The main focus of the New Ambjorn et al. paper is to provide a follow-up study to their previous research on AJL (Ambjorn, J., Jurkiewicz, J., & Loll, R.) quantum gravity model.

What is the significance of this paper in the field of quantum gravity?

This paper contributes to the ongoing efforts to understand the nature of quantum gravity, which is a fundamental area of research in theoretical physics. It builds upon the previous work of Ambjorn et al. and offers new insights and developments in this complex field.

What are some key findings of the New Ambjorn et al. paper?

The paper presents new numerical results that support the existence of a phase transition in the AJL model, which was previously proposed but not yet fully confirmed. It also investigates the scaling behavior of the model and provides evidence for the relevance of a certain type of geometry in the model's dynamics.

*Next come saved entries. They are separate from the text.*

Lemma source_facts :
  is_identifier (so_provider_id src) = true /\ is_identifier (so_dataset_id src) = true
  /\ (exists b, utf8_encode (so_locator src) = Ok b)
  /\ (so_version_id src <> [] /\ exists b, utf8_encode (so_version_id src) = Ok b /\ Z.of_nat (length b) <= MAX_METADATA_TEXT_BYTES)
  /\ 1 <= so_estimated_size_bytes src <= MAX_BYTES.
Proof.
  pose proof (fb_source _ _ _ _ Hfetch) as H. unfold SourceObject_post_init in H.
  apply rbind_ok in H as ([] & H1%require_identifier_ok & H). apply rbind_ok in H as ([] & H2%require_identifier_ok & H).
  apply rbind_ok in H as ([] & H3 & H). apply rbind_ok in H as ([] & H4%res_iter_ok & H).
  do 2 (apply rbind_ok in H as ([] & _ & H)). apply rbind_ok in H as ([] & H5%positive_count_ok & _).
  split_and!; try done; try lia.
  - unfold safe_locator in H3. destruct (utf8_encode (so_locator src)) as [b|e] eqn:E; [eauto|].
    exfalso. repeat case_match; done.
  - apply Forall_cons in H4 as [_ H4]. apply Forall_cons in H4 as [H4 _]. apply rbind_ok in H4 as (bad & Hb & Hbad%fetch_when_ok).
    unfold malformed_text in Hb. subst bad. case_match eqn:E; [done|]. apply orb_false_iff in E as [E _]. by bprop.
  - apply Forall_cons in H4 as [_ H4]. apply Forall_cons in H4 as [H4 _]. apply rbind_ok in H4 as (bad & Hb & Hbad%fetch_when_ok).
    unfold malformed_text in Hb. subst bad. case_match; [done|]. apply rbind_ok in Hb as (b & Hb & [= Hl]). exists b. split; [done | lia].
Qed.

(** Every prefix of the bytes has a checkpoint. *)
Lemma checkpoint_made prefix attempts sequence :
  prefix `prefix_of` payload -> counted attempts -> counted sequence ->
  exists c b, make_checkpoint plan src prefix attempts sequence = Ok c /\ encode_checkpoint c = Ok b.
Proof.
  intros Hp Ha Hs. destruct source_facts as (H1 & H2 & (locator & Hl) & H4 & H5). destruct object_shape as (d & Ho & Hd).
  destruct (fb_plan _ _ _ _ Hfetch) as (identity & Hi & Hz). pose proof (fb_size _ _ _ _ Hfetch) as Hsize.
  destruct (fb_object _ _ _ _ Hfetch) as [Hoid _].
  assert (digest_text identity) as Hid.
  { unfold plan_id in Hi. apply canonical_digest_sha in Hi as [b ->]. by apply sha_digest_text. }
  unfold make_checkpoint. rewrite Hi. cbn [rbind]. rewrite Hoid. cbn [rbind]. rewrite Hl. cbn [rbind].
  match goal with |- context [new_checkpoint ?x] => set (c := x) end.
  assert (checkpoint_ok c) as Hok.
  { apply prefix_length in Hp as Hlen. constructor; cbn; try done.
    - exact (fb_request _ _ _ _ Hfetch).
    - by exists d.
    - apply sha_digest_text. by apply (fb_locator _ _ _ _ Hfetch).
    - apply sha_digest_text. by apply (fb_prefix _ _ _ _ Hfetch).
    - unfold counted. lia.
    - lia. }
  destruct (encode_checkpoint_ok c Hok) as (b & Hb & _). exists c, b. split; [|done].
  apply checkpoint_of_members; [|done]. intros k v Hin. apply jget_elem; [|done]. unfold checkpoint_payload. nodup_keys.
Qed.

(** The chunk at the end of a proper prefix is accepted and is the next part. *)
Lemma next_chunk prefix :
  prefix `prefix_of` payload -> Z.of_nat (length prefix) < so_estimated_size_bytes src ->
  let chunk := chunk_at plan src payload (Z.of_nat (length prefix)) in
  validate_chunk plan src chunk (Z.of_nat (length prefix)) = None
  /\ (prefix ++ pc_data chunk) `prefix_of` payload.
Proof.
  intros [rest ->] Hlt chunk. pose proof (fb_size _ _ _ _ Hfetch) as Hsize. pose proof (fb_room _ _ _ _ Hfetch) as Hroom.
  pose proof (fb_chunk _ _ _ _ Hfetch) as Hchunk.
  assert (pc_data chunk = take (Z.to_nat (fr_chunk_bytes (fp_request plan))) rest) as Hdata.
  { cbn. unfold byte_range. rewrite Nat2Z.id, drop_app_length. done. }
  rewrite length_app in *. split.
  - unfold validate_chunk. cbn [pc_offset pc_version_id pc_total_size_bytes pc_complete chunk chunk_at].
    change (byte_range _ _ _) with (pc_data chunk). rewrite Hdata, Z.eqb_refl, bool_decide_eq_true_2 by done. cbn [negb].
    rewrite length_app, length_take.
    assert (rest <> []) as Hrest by (intros ->; cbn in *; lia).
    assert (take (Z.to_nat (fr_chunk_bytes (fp_request plan))) rest <> []) as Hne.
    { destruct rest; [done|]. destruct (Z.to_nat (fr_chunk_bytes (fp_request plan))) eqn:E; [lia | done]. }
    rewrite (bool_decide_eq_false_2 _ Hne), Bool.eqb_reflx. cbn [negb].
    assert (forall a b c : bool, a = false -> b = false -> c = false -> a || b || c = false) as Hor by (by intros [] [] []).
    rewrite Hor; [done | by apply negb_false_iff, Z.eqb_eq | by apply Z.ltb_ge; rewrite <- Hsize | apply Z.ltb_ge; lia].
  - rewrite Hdata. apply prefix_app. apply prefix_take.
Qed.
End fetchable.

(** ** Free paths *)

Lemma ready_prefix f q r :
  ready_for f q -> r `prefix_of` q -> nodes f !! r = None \/ exists d, nodes f !! r = Some (Directory d).
Proof.
  intros ([d Hd] & Hway & Hn) Hr. destruct (decide (r = [])) as [->|Hr0]; [right; eauto|].
  destruct (decide (r = q)) as [->|Hrq]; [by left|]. apply Hway; [|done].
  destruct (decide (q = [])) as [->|Hq]; [by apply prefix_nil_inv in Hr|]. apply path_snoc in Hq as (p & n & ->).
  rewrite parent_of_snoc. by apply prefix_snoc in Hr as [? | ?].
Qed.

Lemma lookup_ready f q :
  wf f -> ready_for f q -> lookup_node f q = raise FileNotFoundError "no such file or directory".
Proof.
  intros Hwf Hready. unfold lookup_node. destruct (enter_way f (ancestors q)) as [H | H].
  - apply Forall_forall. intros r Hr%prefix_ancestor. by eapply ready_prefix.
  - rewrite H. cbn [rbind]. destruct Hready as (_ & _ & ->). done.
  - by rewrite H.
Qed.

Lemma ready_absent f q : wf f -> ready_for f q -> exists_path f q = Ok false.
Proof. intros Hwf H. unfold exists_path. by rewrite (lookup_ready f q Hwf H). Qed.

Lemma ready_shorter f q r : ready_for f q -> r `prefix_of` q -> nodes f !! r = None -> ready_for f r.
Proof.
  intros Hq Hr Hn. pose proof Hq as (Hroot & _ & _). split_and!; [done | | done]. intros p Hp Hp0.
  eapply ready_prefix; [exact Hq|]. etrans; [exact Hp|]. etrans; [|exact Hr]. unfold parent_of. apply prefix_take.
Qed.

Lemma ready_safe f q : wf f -> ready_for f q -> assert_safe_path f q = Ok tt.
Proof.
  intros Hwf Hq. unfold assert_safe_path. apply res_iter_ok, Forall_forall. intros r Hr%steps_prefix.
  destruct (ready_prefix f q r Hq Hr) as [Hn | [d Hd]].
  - unfold present. rewrite (lookup_ready f r Hwf); [done | by eapply ready_shorter].
  - unfold present, lstat. rewrite (proj2 (lookup_node_ok f r _ Hwf) Hd). done.
Qed.
(** Refilling at [now] and taking a token. *)
Definition refilled (l : IdentityRateLimiter) (b : Bucket) (now : Z) : Z :=
  Z.min (rl_capacity l) (token_nanos b + (now - updated_ns b) * rl_rate l).

Lemma allow_bucket i now l b :
  od_get (uri i) (rl_buckets l) = Some b -> updated_ns b <= now ->
  exists b', allow i now l = (set_bucket (uri i) b' l,
                              NANOSECONDS_PER_SECOND <=? refilled l b now) /\
    updated_ns b' = now /\
    token_nanos b' = refilled l b now
      - (if NANOSECONDS_PER_SECOND <=? refilled l b now then NANOSECONDS_PER_SECOND else 0).
Proof.
  intros Hg Hu. unfold allow. rewrite Hg. rewrite (proj2 (Z.ltb_ge now (updated_ns b))) by done.
  fold (refilled l b now). destruct (Z.ltb_spec (refilled l b now) NANOSECONDS_PER_SECOND).
  - rewrite (proj2 (Z.leb_gt _ _)) by done. eexists. split; [done|]. cbn. split; [done | lia].
  - rewrite (proj2 (Z.leb_le _ _)) by done. eexists. split; [done|]. done.
Qed.

Lemma allow_late i now l b :
  od_get (uri i) (rl_buckets l) = Some b -> now < updated_ns b -> allow i now l = (l, false).
Proof. intros Hg Hu. unfold allow. rewrite Hg. by rewrite (proj2 (Z.ltb_lt now _)). Qed.

(** A first call is a call on a full bucket. *)
Lemma allow_first i now l :
  od_get (uri i) (rl_buckets l) = None ->
  Z.of_nat (length (rl_buckets l)) < rl_maximum_identities l ->
  allow i now l =
  allow i now (set_bucket (uri i) {| token_nanos := rl_capacity l; updated_ns := now |} l).
Proof.
  intros Hg Hl. unfold allow at 1. rewrite Hg.
  rewrite (proj2 (Z.leb_gt (rl_maximum_identities l) _)) by done.
  unfold allow. cbn [rl_buckets set_bucket]. rewrite od_get_set.
  by rewrite bool_decide_eq_true_2 by done.
Qed.

Lemma allow_full i now l :
  od_get (uri i) (rl_buckets l) = None ->
  rl_maximum_identities l <= Z.of_nat (length (rl_buckets l)) -> allow i now l = (l, false).
Proof. intros Hg Hl. unfold allow. rewrite Hg. by rewrite (proj2 (Z.leb_le _ _)). Qed.

Section limiter.
Context (rate burst identities : Z).
Local Notation inv := (limiter_inv rate burst identities).

Lemma set_bucket_inv u b l :
  inv l -> 0 <= token_nanos b <= rl_capacity l ->
  (is_Some (od_get u (rl_buckets l)) \/ Z.of_nat (length (rl_buckets l)) < identities) ->
  inv (set_bucket u b l).
Proof using Type.
  intros [Hr Hc Hi Hb Ht] Hbk Hroom. split; cbn; try done.
  - rewrite <- (length_map fst), od_set_keys. case_bool_decide as Hin; [by rewrite length_map|].
    rewrite length_app, length_map. cbn. destruct Hroom as [[x Hx] | ?]; [|lia].
    destruct Hin. apply od_get_elem in Hx. by apply (list_elem_of_fmap_2 fst _ (u, x)).
  - intros u' b'. rewrite od_get_set. case_bool_decide; [by intros [= <-] | apply Ht].
Qed.

Lemma refilled_range l b now :
  inv l -> 0 <= token_nanos b <= rl_capacity l -> updated_ns b <= now ->
  0 <= refilled l b now <= rl_capacity l.
Proof using Type. intros [[Hr Hr'] [Hc Hc'] _ _ _] Hb Hu. unfold refilled. rewrite Hr. nia. Qed.

Lemma allow_inv i now l : inv l -> inv (allow i now l).1.
Proof using Type.
  intros Hi. assert (Hstep : forall l b, inv l -> od_get (uri i) (rl_buckets l) = Some b ->
    inv (allow i now l).1).
  { intros l0 b Hi0 Hg. pose proof (li_tokens _ _ _ _ Hi0 _ _ Hg) as Hb.
    destruct (Z_lt_le_dec now (updated_ns b)) as [Hu|Hu]; [by rewrite (allow_late i now l0 b)|].
    destruct (allow_bucket i now l0 b Hg Hu) as (b' & -> & _ & Hb'). cbn [fst].
    apply set_bucket_inv; [done | | eauto]. pose proof (refilled_range l0 b now Hi0 Hb Hu).
    rewrite Hb'. destruct (Z.leb_spec NANOSECONDS_PER_SECOND (refilled l0 b now)).
    - unfold NANOSECONDS_PER_SECOND in *. lia.
    - lia. }
  destruct (od_get (uri i) (rl_buckets l)) as [b|] eqn:Eg; [by apply (Hstep l b)|].
  destruct (Z_lt_le_dec (Z.of_nat (length (rl_buckets l))) (rl_maximum_identities l)) as [Hl|Hl].
  - rewrite allow_first by done. pose proof (li_identities _ _ _ _ Hi) as Hid.
    apply (Hstep _ {| token_nanos := rl_capacity l; updated_ns := now |}).
    + apply set_bucket_inv; [done | | right; lia]. cbn.
      destruct (li_capacity _ _ _ _ Hi) as [-> ?]. unfold NANOSECONDS_PER_SECOND. lia.
    + cbn. rewrite od_get_set. by rewrite bool_decide_eq_true_2 by done.
  - by rewrite allow_full.
Qed.

Lemma reachable_limiter_inv l : limiter_reachable rate burst identities l -> inv l.
Proof using Type.
  induction 1 as [l H | l i now _ IH]; [|by apply allow_inv].
  unfold new_limiter in H. apply rbind_ok in H as ([] & H & [= <-]). apply raise_when_ok in H.
  split; cbn; try done; unfold NANOSECONDS_PER_SECOND; lia.
Qed.

(** Calls as another identity leave the bucket of [u]. *)
Lemma allow_other i now l u :
  uri i <> u -> od_get u (rl_buckets (allow i now l).1) = od_get u (rl_buckets l).
Proof using Type.
  intros Hne. assert (Hset : forall b l0, od_get u (rl_buckets (set_bucket (uri i) b l0))
    = od_get u (rl_buckets l0)).
  { intros b l0. cbn. rewrite od_get_set. by rewrite bool_decide_eq_false_2. }
  unfold allow. repeat case_match; cbn [fst]; rewrite ?Hset; done.
Qed.

(** Tokens pay for every allowed call. *)
Lemma granted_bucket t1 calls : forall l u b,
  inv l -> od_get u (rl_buckets l) = Some b -> Forall (fun c => c.2 <= t1) calls ->
  updated_ns b <= t1 ->
  granted u calls l * NANOSECONDS_PER_SECOND <= token_nanos b + (t1 - updated_ns b) * rate.
Proof using Type.
  induction calls as [|[i now] calls IH]; intros l u b Hi Hg Ht Hu; cbn [granted].
  { pose proof (li_tokens _ _ _ _ Hi _ _ Hg). destruct (li_rate _ _ _ _ Hi). nia. }
  apply Forall_cons in Ht as [Hnow Ht]. cbn in Hnow.
  pose proof (allow_inv i now l Hi) as Hi'.
  destruct (decide (uri i = u)) as [<-|Hne].
  - destruct (Z_lt_le_dec now (updated_ns b)) as [Hlate|Hle].
    { rewrite (allow_late i now l b) by done. cbn. by apply IH. }
    destruct (allow_bucket i now l b Hg Hle) as (b' & E & Eu & Eb). rewrite E in Hi' |- *.
    cbn [fst] in Hi'. rewrite (bool_decide_eq_true_2 (uri i = uri i)) by done. rewrite andb_true_r.
    assert (IH' := IH (set_bucket (uri i) b' l) (uri i) b' Hi').
    cbn [rl_buckets set_bucket] in IH'. rewrite od_get_set, bool_decide_eq_true_2 in IH' by done.
    specialize (IH' eq_refl Ht). rewrite Eu in IH'. specialize (IH' Hnow). rewrite Eb in IH'.
    assert (Hr : refilled l b now <= token_nanos b + (now - updated_ns b) * rate).
    { unfold refilled. rewrite (proj1 (li_rate _ _ _ _ Hi)). lia. }
    destruct (NANOSECONDS_PER_SECOND <=? refilled l b now); lia.
  - pose proof (allow_other i now l u Hne) as Ho.
    destruct (allow i now l) as [l' ok]. cbn [fst] in *.
    rewrite (bool_decide_eq_false_2 (uri i = u)) by done. rewrite andb_false_r.
    apply IH; [done | by rewrite Ho | done | done].
Qed.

How does this paper contribute to the overall understanding of quantum gravity?

By providing new numerical results and insights into the AJL model, this paper contributes to our understanding of the dynamics of quantum gravity. It also offers support for the idea of a phase transition in the model, which could have implications for understanding the emergence of spacetime in quantum gravity.

What are some potential future directions for research based on the findings of this paper?

One potential direction for future research is to further investigate the nature of the phase transition in the AJL model and its implications for quantum gravity. Additionally, the relevance of certain types of geometry in the model's dynamics could also be explored further. This paper opens up new avenues for understanding the complex and elusive field of quantum gravity.